Activity ->
Output all the records below, word for word.

Provided material ->
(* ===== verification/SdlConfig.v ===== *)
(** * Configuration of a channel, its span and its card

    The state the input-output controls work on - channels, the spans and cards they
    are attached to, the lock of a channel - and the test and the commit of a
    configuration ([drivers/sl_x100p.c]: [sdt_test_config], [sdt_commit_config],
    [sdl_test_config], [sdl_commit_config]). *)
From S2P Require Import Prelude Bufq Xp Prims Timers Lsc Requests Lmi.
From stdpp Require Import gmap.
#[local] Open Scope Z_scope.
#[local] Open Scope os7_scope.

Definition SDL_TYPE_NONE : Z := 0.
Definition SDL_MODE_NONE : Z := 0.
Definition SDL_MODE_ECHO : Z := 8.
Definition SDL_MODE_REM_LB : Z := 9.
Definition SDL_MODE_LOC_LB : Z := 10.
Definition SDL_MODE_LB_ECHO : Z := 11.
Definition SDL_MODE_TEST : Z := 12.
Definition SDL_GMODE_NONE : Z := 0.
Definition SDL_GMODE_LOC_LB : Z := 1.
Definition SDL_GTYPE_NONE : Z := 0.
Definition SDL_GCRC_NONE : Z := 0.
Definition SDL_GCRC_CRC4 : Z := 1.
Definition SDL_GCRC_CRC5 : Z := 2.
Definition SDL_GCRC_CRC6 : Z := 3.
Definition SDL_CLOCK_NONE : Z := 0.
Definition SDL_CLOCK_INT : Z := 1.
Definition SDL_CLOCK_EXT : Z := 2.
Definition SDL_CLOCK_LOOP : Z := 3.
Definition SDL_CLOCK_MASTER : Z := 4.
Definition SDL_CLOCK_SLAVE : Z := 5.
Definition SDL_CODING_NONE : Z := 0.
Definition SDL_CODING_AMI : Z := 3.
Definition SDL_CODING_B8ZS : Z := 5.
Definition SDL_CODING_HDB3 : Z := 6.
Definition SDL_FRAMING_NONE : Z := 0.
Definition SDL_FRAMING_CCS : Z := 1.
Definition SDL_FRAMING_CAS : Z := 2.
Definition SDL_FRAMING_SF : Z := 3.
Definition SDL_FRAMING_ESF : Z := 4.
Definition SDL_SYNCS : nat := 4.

Written response ->
(* ===== verification/SdlConfig.v ===== *)
(** * Configuration of a channel, its span and its card

    The state the input-output controls work on - channels, the spans and cards they
    are attached to, the lock of a channel - and the test and the commit of a
    configuration ([drivers/sl_x100p.c]: [sdt_test_config], [sdt_commit_config],
    [sdl_test_config], [sdl_commit_config]). *)
From S2P Require Import Prelude Bufq Xp Prims Timers Lsc Requests Lmi.
From stdpp Require Import gmap.
#[local] Open Scope Z_scope.
#[local] Open Scope os7_scope.

Definition SDL_TYPE_NONE : Z := 0.
Definition SDL_MODE_NONE : Z := 0.
Definition SDL_MODE_ECHO : Z := 8.
Definition SDL_MODE_REM_LB : Z := 9.
Definition SDL_MODE_LOC_LB : Z := 10.
Definition SDL_MODE_LB_ECHO : Z := 11.
Definition SDL_MODE_TEST : Z := 12.
Definition SDL_GMODE_NONE : Z := 0.
Definition SDL_GMODE_LOC_LB : Z := 1.
Definition SDL_GTYPE_NONE : Z := 0.
Definition SDL_GCRC_NONE : Z := 0.
Definition SDL_GCRC_CRC4 : Z := 1.
Definition SDL_GCRC_CRC5 : Z := 2.
Definition SDL_GCRC_CRC6 : Z := 3.
Definition SDL_CLOCK_NONE : Z := 0.
Definition SDL_CLOCK_INT : Z := 1.
Definition SDL_CLOCK_EXT : Z := 2.
Definition SDL_CLOCK_LOOP : Z := 3.
Definition SDL_CLOCK_MASTER : Z := 4.
Definition SDL_CLOCK_SLAVE : Z := 5.
Definition SDL_CODING_NONE : Z := 0.
Definition SDL_CODING_AMI : Z := 3.
Definition SDL_CODING_B8ZS : Z := 5.
Definition SDL_CODING_HDB3 : Z := 6.
Definition SDL_FRAMING_NONE : Z := 0.
Definition SDL_FRAMING_CCS : Z := 1.
Definition SDL_FRAMING_CAS : Z := 2.
Definition SDL_FRAMING_SF : Z := 3.
Definition SDL_FRAMING_ESF : Z := 4.
Definition SDL_SYNCS : nat := 4.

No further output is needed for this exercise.